(Dataset):

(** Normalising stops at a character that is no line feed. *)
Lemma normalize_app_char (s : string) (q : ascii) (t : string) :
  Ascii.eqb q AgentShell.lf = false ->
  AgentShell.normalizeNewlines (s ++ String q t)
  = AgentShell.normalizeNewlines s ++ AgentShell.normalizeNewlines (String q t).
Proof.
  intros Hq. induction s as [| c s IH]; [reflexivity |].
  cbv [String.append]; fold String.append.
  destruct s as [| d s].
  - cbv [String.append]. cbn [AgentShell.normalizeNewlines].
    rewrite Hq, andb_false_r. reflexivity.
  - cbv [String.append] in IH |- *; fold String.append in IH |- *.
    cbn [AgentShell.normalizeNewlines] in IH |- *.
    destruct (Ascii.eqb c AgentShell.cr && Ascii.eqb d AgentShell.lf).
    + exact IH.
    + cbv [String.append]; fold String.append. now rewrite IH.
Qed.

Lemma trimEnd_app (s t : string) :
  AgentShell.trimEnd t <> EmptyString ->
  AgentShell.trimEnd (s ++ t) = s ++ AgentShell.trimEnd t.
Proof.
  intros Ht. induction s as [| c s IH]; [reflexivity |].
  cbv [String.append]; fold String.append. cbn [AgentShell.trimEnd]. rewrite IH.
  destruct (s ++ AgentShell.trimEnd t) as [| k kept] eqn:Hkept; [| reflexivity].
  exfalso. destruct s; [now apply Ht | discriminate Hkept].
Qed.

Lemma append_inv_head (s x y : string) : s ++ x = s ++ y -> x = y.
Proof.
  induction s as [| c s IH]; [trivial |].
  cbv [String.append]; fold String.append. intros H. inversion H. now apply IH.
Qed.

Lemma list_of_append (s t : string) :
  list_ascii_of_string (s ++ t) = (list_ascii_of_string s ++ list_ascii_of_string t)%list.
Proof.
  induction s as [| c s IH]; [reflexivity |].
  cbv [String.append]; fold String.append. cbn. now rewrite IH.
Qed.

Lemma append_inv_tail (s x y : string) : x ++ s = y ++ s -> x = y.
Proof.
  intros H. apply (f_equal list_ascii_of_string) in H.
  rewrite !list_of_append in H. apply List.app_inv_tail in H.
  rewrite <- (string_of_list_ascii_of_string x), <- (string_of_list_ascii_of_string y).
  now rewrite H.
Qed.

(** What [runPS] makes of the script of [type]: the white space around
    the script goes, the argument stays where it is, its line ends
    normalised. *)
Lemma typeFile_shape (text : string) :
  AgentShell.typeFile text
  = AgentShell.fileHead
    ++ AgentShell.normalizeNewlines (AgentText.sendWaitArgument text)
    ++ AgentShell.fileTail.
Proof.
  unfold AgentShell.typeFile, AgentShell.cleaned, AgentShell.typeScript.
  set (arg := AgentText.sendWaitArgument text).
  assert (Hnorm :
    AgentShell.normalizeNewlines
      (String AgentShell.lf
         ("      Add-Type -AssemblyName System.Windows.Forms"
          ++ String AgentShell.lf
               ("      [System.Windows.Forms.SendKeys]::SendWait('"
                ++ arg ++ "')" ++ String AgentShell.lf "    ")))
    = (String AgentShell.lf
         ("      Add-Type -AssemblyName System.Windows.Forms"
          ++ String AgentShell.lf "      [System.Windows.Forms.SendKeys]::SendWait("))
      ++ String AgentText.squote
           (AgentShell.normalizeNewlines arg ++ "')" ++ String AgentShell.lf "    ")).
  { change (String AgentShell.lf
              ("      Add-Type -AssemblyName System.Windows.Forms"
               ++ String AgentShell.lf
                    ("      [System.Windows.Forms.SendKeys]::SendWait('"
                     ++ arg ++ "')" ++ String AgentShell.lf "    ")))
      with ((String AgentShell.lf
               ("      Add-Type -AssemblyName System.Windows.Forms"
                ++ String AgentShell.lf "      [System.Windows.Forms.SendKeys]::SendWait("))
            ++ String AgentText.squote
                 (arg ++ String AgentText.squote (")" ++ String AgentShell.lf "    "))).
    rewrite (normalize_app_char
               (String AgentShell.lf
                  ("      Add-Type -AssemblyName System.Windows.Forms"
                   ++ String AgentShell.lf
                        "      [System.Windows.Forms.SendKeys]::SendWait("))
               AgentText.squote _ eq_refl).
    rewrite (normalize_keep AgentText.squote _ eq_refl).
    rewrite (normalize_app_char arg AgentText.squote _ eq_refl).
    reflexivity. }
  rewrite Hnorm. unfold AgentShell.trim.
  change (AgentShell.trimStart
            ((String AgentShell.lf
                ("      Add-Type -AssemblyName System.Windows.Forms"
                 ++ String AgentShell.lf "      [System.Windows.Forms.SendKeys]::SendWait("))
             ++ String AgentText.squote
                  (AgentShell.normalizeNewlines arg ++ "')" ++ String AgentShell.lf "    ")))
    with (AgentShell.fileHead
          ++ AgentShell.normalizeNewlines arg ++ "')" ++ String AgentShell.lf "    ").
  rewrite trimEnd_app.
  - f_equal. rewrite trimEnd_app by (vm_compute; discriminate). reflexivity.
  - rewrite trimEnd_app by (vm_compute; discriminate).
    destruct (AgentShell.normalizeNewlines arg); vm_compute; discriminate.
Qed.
==
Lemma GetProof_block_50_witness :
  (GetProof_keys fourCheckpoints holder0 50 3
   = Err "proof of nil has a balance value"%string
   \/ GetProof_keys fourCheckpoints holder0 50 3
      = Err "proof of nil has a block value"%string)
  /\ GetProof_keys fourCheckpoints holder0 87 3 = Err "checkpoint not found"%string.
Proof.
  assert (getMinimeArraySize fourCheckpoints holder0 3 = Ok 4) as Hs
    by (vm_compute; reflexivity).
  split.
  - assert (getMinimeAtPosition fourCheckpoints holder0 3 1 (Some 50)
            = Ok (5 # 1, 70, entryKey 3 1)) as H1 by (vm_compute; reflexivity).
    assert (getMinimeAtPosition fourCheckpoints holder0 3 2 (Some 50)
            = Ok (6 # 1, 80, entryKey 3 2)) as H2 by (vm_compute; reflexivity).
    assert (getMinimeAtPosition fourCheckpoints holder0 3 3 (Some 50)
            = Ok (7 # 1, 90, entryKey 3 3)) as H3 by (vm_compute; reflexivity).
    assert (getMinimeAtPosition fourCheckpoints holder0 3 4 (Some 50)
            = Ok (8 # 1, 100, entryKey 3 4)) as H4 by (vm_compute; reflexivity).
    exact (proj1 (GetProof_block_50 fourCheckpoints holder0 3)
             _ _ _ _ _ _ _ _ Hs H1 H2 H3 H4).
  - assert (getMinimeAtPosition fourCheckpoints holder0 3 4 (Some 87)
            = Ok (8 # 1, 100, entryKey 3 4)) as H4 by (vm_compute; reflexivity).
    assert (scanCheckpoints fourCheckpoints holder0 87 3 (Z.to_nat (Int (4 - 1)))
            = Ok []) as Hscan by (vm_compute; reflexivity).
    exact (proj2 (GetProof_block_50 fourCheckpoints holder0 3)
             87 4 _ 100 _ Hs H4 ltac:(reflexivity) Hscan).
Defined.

(Exercise instructions): In the material above, report how many lines hold the word "fileHead", and add nothing to the figure.

(Result): 2